Relatório revela preocupante crescimento da extração madeireira sem autorização no estado

Relatório revela que 47% da exploração madeireira no Pará entre 2023 e 2024 foi ilegal, com aumento em áreas protegidas.
Um relatório do Sistema de Monitoramento da Exploração Madeireira (Simex), divulgado em 24 de outubro de 2025, revelou que 47% da exploração madeireira no Pará entre agosto de 2023 e julho de 2024 foi realizada sem autorização. Ao todo, foram mapeados 43.052 hectares de extração, com 20.402 hectares (47%) sendo explorados ilegalmente, enquanto 22.650 hectares (53%) tinham autorizações válidas.
Fiscalização e apreensões
A Secretaria de Meio Ambiente, Clima e Sustentabilidade (Semas) informou que, no mesmo período, as ações de fiscalização resultaram na apreensão de 14,9 mil m³ de madeira extraída irregularmente. Essas ações fazem parte do Plano Amazônia Agora (PEAA), que visa combater a exploração ilegal de recursos florestais e promover um uso sustentável das florestas.

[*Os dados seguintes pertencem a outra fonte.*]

(** A token is part of the string it comes from. *)
Lemma strtok_part delim s t : t ∈ strtok delim [] s → ∃ a b, s = a ++ t ++ b.
Proof.
  enough (∀ cur, t ∈ strtok delim cur s → ∃ a b, reverse cur ++ s = a ++ t ++ b) as H by apply H.
  induction s as [|c s IH]; intros cur; simpl.
  - destruct cur as [|b cur]; [by intros ?%not_elem_of_nil|]. intros ->%list_elem_of_singleton.
    exists [], []. by rewrite app_nil_r.
  - assert (∀ s', reverse cur ++ c :: s' = (reverse cur ++ [c]) ++ s') as Ha by (intros; by rewrite <-app_assoc).
    case_match.
    + destruct cur as [|b cur].
      * intros (a & b & E)%IH. exists (c :: a), b. simpl in *. by rewrite E.
      * intros [->|Ht]%elem_of_cons; [exists [], (c :: s); done|].
        apply IH in Ht as (a & b' & E). exists (reverse (b :: cur) ++ [c] ++ a), b'. rewrite Ha. simpl in E. rewrite E.
        by rewrite <-!app_assoc.
    + intros (a & b & E)%IH. rewrite reverse_cons, <-app_assoc in E. by exists a, b.
Qed.

Lemma trim_empty t : empty (trim t) = negb (graphic t).
Proof.
  destruct (graphic t) eqn:Hg; [|by rewrite trim_non_graphic].
  assert (∀ s, graphic s = true → ltrim s ≠ []) as Hl.
  { induction s as [|c s IH]; [done|]. unfold graphic in *. simpl. by destruct (isgraph c). }
  specialize (Hl (rtrim t)). rewrite graphic_rtrim in Hl. specialize (Hl Hg). unfold trim. by destruct (ltrim (rtrim t)).
Qed.

(** A token with a printable character is copied trimmed and cut; one without
    is nothing, or the empty string. *)
Lemma copy_selected size n t :
  no_nul t → (length t + size < n)%nat → (1 < size)%nat → Z.of_nat n < 2 ^ 62 →
  copy_trimmed size (field n t) =
  Some (if graphic t then Some (strcpy_trunc size (trim t)) else if (length t <=? 1)%nat then None else Some []).
Proof.
  intros Ht Hn Hsize Hmax. unfold copy_trimmed, field.
  replace (n - length t)%nat with (S (n - length t - 1)) by lia. cbn [replicate].
  destruct (graphic t) eqn:Hg.
  - destruct (copy_trimmed_value_spec (replicate size NUL) (Z.of_nat size) (t ++ NUL :: replicate (n - length t - 1) NUL) 0 t)
      as (out & -> & Eo); [by split; [|left; eauto]|done|lia|by rewrite length_replicate; lia|lia|].
    rewrite Nat2Z.id in *. cbn -[cstring strcpy_trunc]. rewrite Eo.
    rewrite (proj2 (Z.eqb_neq _ _)); [done|]. unfold strcpy_trunc. rewrite length_take.
    pose proof (trim_empty t) as He. rewrite Hg in He. destruct (trim t); [done|]. simpl. lia.
  - unfold copy_trimmed_value. rewrite (proj2 (Z.eqb_neq _ _)) by lia. rewrite ltrim_pos_terminated, ltrim_graphic by done.
    rewrite (rtrim_pos_spec _ _ t) by (split; [done|left; eauto]). rewrite Hg. cbn [mbind option_bind].
    change (length []) with 0%nat. rewrite Nat.sub_0_r, drop_app_length.
    assert ((if u64 (Z.of_nat (1 `min` length t) - Z.of_nat (length t)) >=? Z.of_nat size then Z.of_nat size - 1
             else u64 (Z.of_nat (1 `min` length t) - Z.of_nat (length t))) =
            if (length t <=? 1)%nat then 0 else Z.of_nat size - 1) as ->.
    { destruct (Nat.leb_spec (length t) 1).
      - rewrite Nat.min_r by lia. rewrite Z.sub_diag. unfold u64. rewrite Z.mod_0_l by lia.
        by rewrite Z.geb_leb, (proj2 (Z.leb_gt _ _)) by lia.
      - rewrite Nat.min_l by lia. unfold u64. rewrite <-(Z.mod_add _ 1) by lia. rewrite Z.mod_small by lia.
        by rewrite (proj2 (Z.geb_le _ _)) by lia. }
    set (k := if (length t <=? 1)%nat then 0 else Z.of_nat size - 1).
    assert (0 ≤ k < Z.of_nat size) as Hk by (unfold k; case_match; lia).
    pose proof (copy_and_terminate (replicate size NUL) (NUL :: replicate (n - length t - 1) NUL) k ltac:(lia)
      ltac:(simpl; rewrite length_replicate; lia) ltac:(rewrite length_replicate; lia)) as Hc.
    destruct (memcpy _ _ k) as [d'|]; [cbn [mbind option_bind] in *|done]. rewrite Hc. cbn -[cstring].
    unfold k. destruct (Nat.leb_spec (length t) 1); [done|]. rewrite (proj2 (Z.eqb_neq _ _)) by lia.
    replace (Z.to_nat (Z.of_nat size - 1)) with (S (size - 2)) by lia. done.
Qed.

Crescimento da exploração em áreas protegidas
O relatório também destacou um aumento alarmante da extração ilegal dentro de áreas protegidas, com 2.307 hectares de exploração irregular detectados, representando uma alta de 165% em relação ao período anterior. A maior parte dessa atividade foi registrada no território indígena Amanayé, que concentrou 88% da área ilegal explorada. A TI Amanayé, que aguarda homologação há 80 anos, teve 2.026 hectares afetados pela extração madeireira.
Municípios em destaque
Além disso, dez municípios foram responsáveis por 85% da extração de madeira ilegal no Pará, totalizando 17.446 hectares. Paragominas, Dom Eliseu e Goianésia do Pará lideram, respondendo por 46% da área irregular detectada. O estudo ressalta a necessidade urgente de ações efetivas para conter a exploração ilegal e proteger as florestas do estado.